A 2-Time Category 5 hurricane survivor and serial entrepreneur shares her experiences and life lessons learned to help us all weather the extreme situations in our lives…Emerging from the wind coffin that had buried me in the throes of the most powerful storm ever to strike the Atlantic Basin, to a post-apocalyptic landscape, I had no idea what would come of me. I’d made some significant mistakes and I didn’t know how I would find a solid foundation to regroup. I’d gone into the storm feeling confident, prepared, and now I was alone without any idea how I would provide for my most basic needs.
The following is the third in a series on leadership and resilience strategies uncovered from weathering nature, life and business’ most catastrophic “storms.”
How many times have you confronted the aftermath of an extreme situation and wondered, “Life as I knew it is over, so where do I go from here?”
One thing we can know for sure, as we are in the middle of a global pandemic-related lockdown, life as we knew it will certainly be different when there is a new, post-Covid-19, “normal!”
After the catastrophic event passes, we are left with the fallout. We can choose, then, how to respond. No matter what the new “normal” is, there are steps you can take to avoid dissolving into the despair of an uncertain future. In fact, the aftermath of a Category 5 event in any business or in life is the perfect opportunity to create a new “container” for you and your team, or the people around you. You get to redefine who you will be going forward, how you will work with those around you who are either a part of your team, or those who have a stake in your success, and the kind culture that you want to create going forward. I defined my own post-hurricane life as “before” and “after,” and life as Christine Perakis 2.0 is infinitely preferable. In fact, now that we are in the midst of a global “Cat 5,” I can already see change coming in my own life and look forward to seeing the 3.0 version!
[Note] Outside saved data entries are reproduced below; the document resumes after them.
(** * The tesseract.js worker script: job dispatcher, handlers and language loader

    A shallow embedding of the worker script (the source file with
    [dispatchHandlers], [setAdapter] and the ten handlers the dispatcher
    routes to).  The script is effectful JavaScript: it keeps module-level
    variables ([TessModule], [api], [latestJob], [params]), calls into the
    OCR engine module, into the platform adapter and into two helpers, and
    answers through the response emitter [res].

    - The module-level variables are threaded explicitly ([globals]).
    - Everything the script does to the outside is recorded, in order, in a
      trace of [event]s: the invocations of adapter, engine and helper
      functions, the settling of awaited promises, and the packets handed
      to [send].
    - What the outside answers is chosen by the [Platform]: each answer is a
      function of the whole trace so far, so a platform can describe any
      deterministic mock (one that fails on the second call, for instance).
      An answer either returns or throws; for an asynchronous function of
      the adapter the answer is what its promise settles to.
    - Synchronous code runs in the monad [M] (state, trace and exceptions);
      [async] functions run in the resumption monad [Async], whose [Yield]
      is the suspension of an [await].  [Promise.all] over several language
      loads is an interleaving of such resumptions, driven by a schedule.

    What is taken for granted: a packet carries the payload of its action
    (section 6 of the specification), with values of the types given there;
    thrown values are errors (they have [toString]); [send] does not throw;
    [log], which only writes to the console, is left out.  The adapter is
    handed the emitter [res] by [load]; what it sends through it is sent
    while [getCore] runs (the [reports] of the platform), not later. *)

From Stdlib Require Import String Ascii List ZArith Bool Arith Lia.
From Stdlib Require Import QArith_base.
Import ListNotations.
Close Scope Q_scope.
Open Scope string_scope.
Open Scope list_scope.

Set Implicit Arguments.

(* ================================================================== *)
(** ** Values                                                          *)
(* ================================================================== *)

Definition bytes := list Byte.byte.

(** An opaque object owned by the engine or by the adapter: the module, an
    API instance, a renderer, a fetch response. *)
Definition handle := nat.

(** JavaScript values the script only passes along. *)
Inductive jsval : Type :=
| VUndefined
| VNull
| VBool (b : bool)
| VNum (z : Z)
| VStr (s : string)
| VBytes (b : bytes)
| VRef (h : handle).

(** A thrown value: all the script does with one is [err.toString()] and
    [err instanceof DOMException]. *)
Record exn : Type := { toString : string; isDOMException : bool }.

Inductive outcome (A : Type) : Type :=
| Returns (a : A)
| Throws (e : exn).
Arguments Throws {A} e.

(** A plain object used as a mapping, as its own properties in insertion
    order.  (Keys that look like array indices, which JavaScript enumerates
    first, do not occur among parameter names.) *)
Definition obj := list (string * jsval).

(** A JavaScript object has each key once. *)
Definition obj_wf (o : obj) : Prop := NoDup (map fst o).

Definition Object_keys (o : obj) : list string := map fst o.

(** [o[k]] *)
Fixpoint obj_get (o : obj) (k : string) : option jsval :=
  match o with
  | [] => None
  | (k', v) :: r => if String.eqb k' k then Some v else obj_get r k
  end.

Definition obj_index (o : obj) (k : string) : jsval :=
  match obj_get o k with Some v => v | None => VUndefined end.

(** [o[k] = v]: an existing key keeps its place, a new one goes last. *)
Fixpoint obj_set (o : obj) (k : string) (v : jsval) : obj :=
  match o with
  | [] => [(k, v)]
  | (k', v') :: r =>
      if String.eqb k' k then (k', v) :: r else (k', v') :: obj_set r k v
  end.

(** Copying the own properties of [src] onto [target], in order. *)
Definition obj_assign (target src : obj) : obj :=
  fold_left (fun o kv => obj_set o (fst kv) (snd kv)) src target.

(** [{ ...a, ...b }] *)
Definition spread (a b : obj) : obj := obj_assign (obj_assign [] a) b.

(* ================================================================== *)
(** ** Packets                                                         *)
(* ================================================================== *)

(** A language spec: a code, or an inline [{code, data}]. *)
Inductive lang_spec : Type :=
| LangCode (code : string)
| LangInline (code : string) (data : bytes).

Inductive langs_arg : Type :=
| LangsString (s : string)
| LangsArray (l : list lang_spec).

(** [payload.options] of [loadLanguage].  [None] is [undefined]. *)
Record language_options : Type := {
  langPath : string;
  dataPath : option string;
  cachePath : option string;
  cacheMethod : option string;
  gzip : option bool
}.

Record rectangle : Type := {
  rect_left : jsval; rect_top : jsval; rect_width : jsval; rect_height : jsval
}.

(** The payload shapes of the ten actions. *)
Inductive payload : Type :=
| PLoad (corePath logging : jsval)
| PFS (method : string) (args : list jsval)
| PLoadLanguage (langs : langs_arg) (options : language_options)
| PInitialize (langs : langs_arg) (oem : jsval)
| PSetParameters (params : obj)
| PRecognize (image : jsval) (rec : option rectangle) (angle : jsval)
| PThreshold (image angle : jsval)
| PGetPDF (title textonly : jsval)
| PDetect (image : jsval)
| PNone.

Record packet : Type := {
  workerId : string;
  jobId : string;
  action : string;
  payload_of : payload
}.

Inductive status : Type := resolve | reject | progress.

(** What [best_result] of an [OSResults] holds. *)
Record os_best : Type := {
  orientation_id : nat;
  script_id : jsval;
  sconfidence : jsval;
  oconfidence : jsval
}.

(** The [data] of a response. *)
Inductive data : Type :=
| DUndefined
| DString (s : string)
| DProgress (worker : string) (job : option string) (stat : string) (fraction : Q)
| DLoaded
| DTerminated
| DParams (o : obj)
| DLangs (l : langs_arg)
| DValue (v : jsval)
| DBytes (b : bytes)
| DRecognize (result : jsval) (image : string)
| DDetect (sid script sconf : jsval) (degrees : option Z) (oconf : jsval).

(* ================================================================== *)
(** ** The outside world                                               *)
(* ================================================================== *)

(** A call out of the script, with its arguments. *)
Inductive ext : Type :=
(* helpers required by the script *)
| setLogging (logging : jsval)
| setImage (api : option handle) (image angle : jsval)
| dump (api : option handle) (params : obj)
(* adapter *)
| adapter_getCore (corePath : jsval)
| adapter_readCache (path : string)
| adapter_writeCache (path : string) (content : bytes)
| adapter_fetch (url : string)
| global_fetch (url : string)
| adapter_gunzip (content : bytes)
| Response_arrayBuffer (resp : handle)
(* engine module *)
| Core (core : handle)
| FS_method (method : string) (args : list jsval)
| FS_mkdir (path : string)
| FS_writeFile (path : string) (content : bytes)
| FS_readFile (path : string)
| TessModule_free (ptr : jsval)
| TessBaseAPI_new
| OSResults_new
| TessPDFRenderer_new (textonly : jsval)
(* API instance *)
| api_Init (api : handle) (langs : string) (oem : jsval)
| api_End (api : handle)
| api_SetVariable (api : handle) (key : string) (value : jsval)
| api_GetThresholdedImage (api : handle)
| api_SetRectangle (api : handle) (r : rectangle)
| api_Recognize (api : handle)
| api_DetectOS (api : handle) (results : handle)
| OSResults_best_result (results : handle)
| get_script_from_script_id (results : handle) (sid : jsval)
| pdf_BeginDocument (renderer : handle) (title : jsval)
| pdf_AddImage (renderer : handle) (api : option handle)
| pdf_EndDocument (renderer : handle).

Inductive event : Type :=
| Invoke (c : ext)                                (* the call is made *)
| Settle (c : ext)                                (* the promise [c] returned settles *)
| Sent (p : packet) (st : status) (d : data).     (* [send({...packet, status, data})] *)

Definition history := list event.

(** [fileType(buffer)]: [None] is [undefined]. *)
Record file_type : Type := { ext_of : string; mime : string }.

(** The platform the script runs on: the constants and pure library
    functions it requires, and the answers of adapter, engine and helpers,
    grouped by the type of the answer. *)
Record Platform : Type := {
  isWebWorker : bool;
  defaultParams : obj;
  isURL : string -> bool;
  fileType : bytes -> option file_type;
  String_of_bytes : bytes -> string;
  answer_unit : history -> ext -> outcome unit;
  answer_handle : history -> ext -> outcome handle;
  answer_value : history -> ext -> outcome jsval;
  answer_bytes : history -> ext -> outcome bytes;
  answer_cache : history -> ext -> outcome (option bytes);
  answer_bool : history -> ext -> outcome bool;
  answer_best : history -> ext -> outcome os_best;
  (* what a callee that is handed the emitter sends through it, before it
     answers *)
  reports : history -> ext -> list (status * data)
}.

(** The module-level variables of the script. *)
Record globals : Type := {
  TessModule : option handle;
  api : option handle;
  latestJob : option packet;
  params : obj
}.

Record world : Type := { vars : globals; trace : history }.

(* ================================================================== *)
(** ** Synchronous code                                                *)
(* ================================================================== *)

Definition M (A : Type) : Type := world -> outcome A * world.

Definition ret {A} (a : A) : M A := fun w => (Returns a, w).

Definition throw {A} (e : exn) : M A := fun w => (Throws e, w).

Definition bind {A B} (m : M A) (f : A -> M B) : M B :=
  fun w =>
    match m w with
    | (Returns a, w') => f a w'
    | (Throws e, w') => (Throws e, w')
    end.

Definition try_catch {A} (body : M A) (handler : exn -> M A) : M A :=
  fun w =>
    match body w with
    | (Returns a, w') => (Returns a, w')
    | (Throws e, w') => handler e w'
    end.

Declare Scope js_scope.
Delimit Scope js_scope with js.
Notation "x <- m ;; k" := (bind m (fun x => k))
  (at level 61, m at next level, right associativity) : js_scope.
Notation "m ;; k" := (bind m (fun _ => k))
  (at level 61, right associativity) : js_scope.
Open Scope js_scope.

Definition get : M globals := fun w => (Returns (vars w), w).

Definition put (g : globals) : M unit :=
  fun w => (Returns tt, {| vars := g; trace := trace w |}).

Definition record (e : event) : M unit :=
  fun w => (Returns tt, {| vars := vars w; trace := trace w ++ [e] |}).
Coping in the destructive wake of the Cat 5-level catastrophe is to behave as you would if you were going on an expedition. Expeditions take you into the great beyond where you may be cut off from access to necessary resources, isolated from civilization. You can only rely on those in your group to manage whatever comes up.
If you’ve ever gone offshore, climbed a mountain, camped in the wilderness, (or driven the LA freeways…) you understand that such ventures have the potential to become life-threatening. These activities allow you to abandon preconceived notions about how things worked before, the roles each person played in their previous lives. The group gets to consider and establish new rules for how they want things to go, the roles each member plays, how conflicts are resolved, etc. You will be empowered from shedding the constraints of the past, bringing only what you want, collectively, to take with you going forward. In the post-Cat 5 aftermath, we can create the world as we want it to be, refuse to tolerate whatever was perceived as “normal” in our previous life.
The ability to do this is an often-overlooked soft leadership skill. We are currently in the midst of a global pandemic. This is our chance to invite those around us to reinvent ourselves. Together, we can create a culture for success, greater safety and comfort within the group, and learn to perform really well together. A Category 5 event will bring up new tensions, which you have already seen during the lockdown. You find yourself in a new self-created “storm” as you adjust to the new normal. Depending on how this is handled, it can either be highly motivating or highly destructive. Prepare first by knowing that this is normal human behavior.
Among my fellow hurricane survivors, about a month after the storms passed, as the dangers subsided and we adjusted to life after the fact, people became quick to anger and conflicts were common. We had to band tighter together to find new ways to resolve these tensions, deepen our trust in the group and motivate ourselves to keep going to do the jobs at hand.
I find, when taking an inexperienced crew out for a day-sail and into unfamiliar situations, most are eager to learn, pitch in, take a chance to try something that they may never have done before. At sea, as often in business, we only have each other. It is nearly impossible to manage every situation on the boat (or business) alone. Each of us has to make the most of our capabilities, protect the others, and accept conflicts as a part of the norm to be handled rather than allowing them to cause further destruction.
A great team can sail through any Cat 5 event to thrive. We don’t have to be defined by previous norms or roles. We can create a culture where everyone steps forward to do their best, understanding that conflict is normal. In that environment, diversity of opinions is welcomed, promoted and encouraged, and teamwork is valued over the individual. The greater the diversity in the team, the greater the outcomes, whether you are climbing Mount Everest, sailing to a distant port or navigating the work week.
We don’t always have the luxury of setting up “expedition rules” in advance to prepare for the storm. These practices can also manage the catastrophe after the catastrophe. The team can still come together to create the culture that everyone desires, where each member has a voice that is respected, where conflicts are a natural part of the norm and managed easily. In the aftermath of the Cat 5 event, we can create a stronger team, a more diverse and cohesive culture and, really, a whole new world in which to thrive.